Record ResizeOptions := mkResizeOptions {
  ro_width : option Q;
  ro_height : option Q;
  ro_fit : option Fit
}.

(** A number option in a JavaScript condition: [undefined] and [0] are
    falsy. *)
Definition truthy (o : option Q) : bool :=
  match o with Some v => negb (Qeq_bool v 0) | None => false end.

Definition calculateResizeDimensions (originalWidth originalHeight : Q)
    (options : ResizeOptions) : Q * Q :=
  if negb (truthy (ro_width options)) && negb (truthy (ro_height options))
  then (originalWidth, originalHeight)
  else
    let maxWidth := ro_width options in
    let maxHeight := ro_height options in
    let fit := default Contain (ro_fit options) in
    let aspectRatio := (originalWidth / originalHeight)%Q in
    if truthy maxWidth && truthy maxHeight then
      let mW := default 0%Q maxWidth in
      let mH := default 0%Q maxHeight in
      match fit with
      | Contain =>
          let scaleWidth := (mW / originalWidth)%Q in
          let scaleHeight := (mH / originalHeight)%Q in
          let scale := Qmin scaleWidth scaleHeight in
          (inject_Z (Math_round (originalWidth * scale)),
           inject_Z (Math_round (originalHeight * scale)))
      | Cover =>
          let scaleWidth := (mW / originalWidth)%Q in
          let scaleHeight := (mH / originalHeight)%Q in
          let scale := Qmax scaleWidth scaleHeight in
          (inject_Z (Math_round (originalWidth * scale)),
           inject_Z (Math_round (originalHeight * scale)))
      end
    else if truthy maxWidth then
      let mW := default 0%Q maxWidth in
      (mW, inject_Z (Math_round (mW / aspectRatio)))
    else if truthy maxHeight then
      let mH := default 0%Q maxHeight in
      (inject_Z (Math_round (mH * aspectRatio)), mH)
    else (originalWidth, originalHeight).

(** The errors thrown by [validateImageDimensions]. *)
Inductive DimensionError :=
| InvalidDimensions     (* 'Invalid image dimensions: ...' *)
| DimensionsTooLarge    (* 'Image dimensions too large: ...' *)
| DimensionsNotInteger. (* 'Image dimensions must be integers: ...' *)

(** [Number.isInteger]. *)
Definition isInteger (x : Q) : bool := Qeq_bool (inject_Z (Qfloor x)) x.

Definition validateImageDimensions (width height : Q) : DimensionError + unit :=
  if Qle_bool width 0 || Qle_bool height 0 then inl InvalidDimensions
  else if Qlt_bool 8192 width || Qlt_bool 8192 height then inl DimensionsTooLarge
  else if negb (isInteger width) || negb (isInteger height) then inl DimensionsNotInteger
  else inr tt.

(** ** Predicates used in the statements *)

(** A loop fragment that never throws. *)
Definition total {S A} (m : SM S A) : Prop :=
  forall s, exists a s', m s = inr (a, s').

(** What a caller observes of an [apply] call: the error, or the
    dimensions and the bytes of the returned buffer. *)
Definition observe (res : World * (exn + ImageData))
    : exn + (Z * Z * option (list Z)) :=
  match snd res with
  | inl e => inl e
  | inr img => inr (width img, height img, heap (fst res) !! data img)
  end.

(** Run a buffer-level fragment that cannot throw and keep the buffer. *)
Definition exec {A} (m : SM (list Z) A) (pixels : list Z) : list Z :=
  match m pixels with inr (_, p') => p' | inl _ => pixels end.

(** The index of channel [c] of pixel [(x, y)]. *)
Definition pidx (width x y c : Z) : Z := (y * width + x) * 4 + c.

(** The channel [c] component of an error triple. *)
Definition channel (c errorR errorG errorB : Z) : Z :=
  if c =? 0 then errorR else if c =? 1 then errorG else errorB.

(** The Floyd-Steinberg kernel as the claim states it: the weight given
    to pixel [(px, py)] by the anchor [(x, y)]. *)
Definition fs_kernel (x y step px py : Z) : option Q :=
  if (px =? x + step) && (py =? y) then Some (7 # 16)%Q
  else if (px =? x - step) && (py =? y + step) then Some (3 # 16)%Q
  else if (px =? x) && (py =? y + step) then Some (5 # 16)%Q
  else if (px =? x + step) && (py =? y + step) then Some (1 # 16)%Q
  else None.

(** All samples are bytes. *)
Definition bytes (pixels : list Z) : Prop := Forall (fun v => 0 <= v <= 255) pixels.

(** A fragment that keeps every sample a byte. *)
Definition keeps_bytes {A} (m : SM (list Z) A) : Prop :=
  forall p a p', bytes p -> m p = inr (a, p') -> bytes p'.

(** A fragment that leaves sample [j] of the buffer as it is. *)
Definition keeps_at {A} (j : Z) (m : SM (list Z) A) : Prop :=
  forall p a p', m p = inr (a, p') -> read p' j = read p j.

(** A 2x2 image whose anchor (0, 0) is black and whose other three
    pixels are grey (100, 100, 100) with alpha 0, stored at reference 1. *)
Definition grey_world : World :=
  mkWorld {[1%positive := [0; 0; 0; 0; 100; 100; 100; 0;
                           100; 100; 100; 0; 100; 100; 100; 0]]}
          (fun _ => 0%Q) 0.

Definition grey_input : ImageData := mkImageData 2 2 1.



Definition hoare {S A} (P : S -> Prop) (m : SM S A) (Q : S -> Prop) : Prop :=
  forall s a s', P s -> m s = inr (a, s') -> Q s'.

Definition frame {S A} (pix : S -> list Z) (j : Z) (m : SM S A) : Prop :=
  forall s a s', m s = inr (a, s') -> read (pix s') j = read (pix s) j.

Definition writes_within {S A} (pix : S -> list Z) (width : Z)
    (R : Z -> Z -> Prop) (m : SM S A) : Prop :=
  forall qx qy c, 0 <= qx < width -> 0 <= c < 4 -> ~ R qx qy ->
    frame pix (pidx width qx qy c) m.

Definition px_rgb (p : list Z) (width x y : Z) : color :=
  (read p (pidx width x y 0), read p (pidx width x y 1), read p (pidx width x y 2)).

Definition palette_bytes (palette : list color) : Prop :=
  Forall (fun '(r, g, b) => 0 <= r <= 255 /\ 0 <= g <= 255 /\ 0 <= b <= 255) palette.

Definition block_ok (palette : list color) (width x0 y0 px py : Z) (p : list Z) : Prop :=
  px_rgb p width x0 y0 ∈ palette /\ px_rgb p width px py = px_rgb p width x0 y0 /\
  read p (pidx width px py 3) = 255.


Definition len_is (n : nat) (p : list Z) : Prop := length p = n.

Definition block_write (x y width c0 c1 c2 by' bx : Z) : SM (list Z) unit :=
  when (negb (by' =? y) || negb (bx =? x))
    (let blockI := (by' * width + bx) * 4 in
     set_px blockI (inject_Z c0) ;;;
     set_px (blockI + 1) (inject_Z c1) ;;;
     set_px (blockI + 2) (inject_Z c2) ;;;
     set_px (blockI + 3) (inject_Z 255)).

(** The pixels the block scan body at [(x, y)] may write. *)
Definition later_region (x y step : Z) (a b : Z) : Prop :=
  (x <= a /\ y <= b) \/ y + step <= b.

Definition advances {A} (c : nat) (m : SM Ordered.state A) : Prop :=
  forall s a s', m s = inr (a, s') -> snd s' = (snd s + c)%nat.

Definition builtin_algorithms : list DitherAlgorithm :=
  [Registry.atkinsonAlgorithm; Registry.floydSteinbergAlgorithm; Registry.orderedAlgorithm].

(** The pixel [k] of a buffer is opaque with colour [c]. *)
Definition opaque_pixel (data : list Z) (c : color) : Prop :=
  let '(r, g, b) := c in
  exists (k : nat) a, data !! (4 * k)%nat = Some r /\ data !! (4 * k + 1)%nat = Some g /\
    data !! (4 * k + 2)%nat = Some b /\ data !! (4 * k + 3)%nat = Some a /\ a <> 0.


(** * Properties *)

(** ** Numbers *)

Lemma Qlt_bool_iff (a b : Q) : Qlt_bool a b = true <-> (a < b)%Q.
Proof.
  unfold Qlt_bool. rewrite negb_true_iff. split.
  - intros H. apply Qnot_le_lt. intros Hle. apply Qle_bool_iff in Hle. congruence.
  - intros H. destruct (Qle_bool b a) eqn:E; [|reflexivity].
    apply Qle_bool_iff in E. exfalso. apply (Qlt_not_le _ _ H E).
Qed.

Lemma Qlt_bool_false (a b : Q) : Qlt_bool a b = false <-> (b <= a)%Q.
Proof.
  unfold Qlt_bool. rewrite negb_false_iff. apply Qle_bool_iff.
Qed.

Lemma ToUint8Clamp_range (q : Q) : 0 <= ToUint8Clamp q <= 255.
Proof.
  unfold ToUint8Clamp.
  destruct (Qle_bool q 0) eqn:E0; [lia|].
  destruct (Qle_bool (inject_Z 255) q) eqn:E1; [lia|].
  assert (Hq0 : (0 < q)%Q).
  { apply Qnot_le_lt. intros H. apply Qle_bool_iff in H. congruence. }
  assert (Hq1 : (q < inject_Z 255)%Q).
  { apply Qnot_le_lt. intros H. apply Qle_bool_iff in H. congruence. }
  pose proof (Qfloor_le q) as Hf. pose proof (Qlt_floor q) as Hf'.
  assert (Hlo : 0 <= Qfloor q).
  { destruct (Z_lt_le_dec (Qfloor q) 0) as [Hn|Hn]; [|exact Hn].
    exfalso. assert (H1 : Qfloor q + 1 <= 0) by lia.
    rewrite Zle_Qle in H1.
    apply (Qlt_irrefl 0). apply Qlt_le_trans with q; [exact Hq0|].
    apply Qlt_le_weak. apply Qlt_le_trans with (inject_Z (Qfloor q + 1)); assumption. }
  assert (Hhi : Qfloor q < 255).
  { rewrite Zlt_Qlt. apply Qle_lt_trans with q; assumption. }
  repeat match goal with |- context [if ?b then _ else _] => destruct b end; lia.
Qed.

== Requirement ==
Reproduce each line above that contains "buffer".

== Response area ==
    dimensions and the bytes of the returned buffer. *)
(** Run a buffer-level fragment that cannot throw and keep the buffer. *)
(** A fragment that leaves sample [j] of the buffer as it is. *)
(** The pixel [k] of a buffer is opaque with colour [c]. *)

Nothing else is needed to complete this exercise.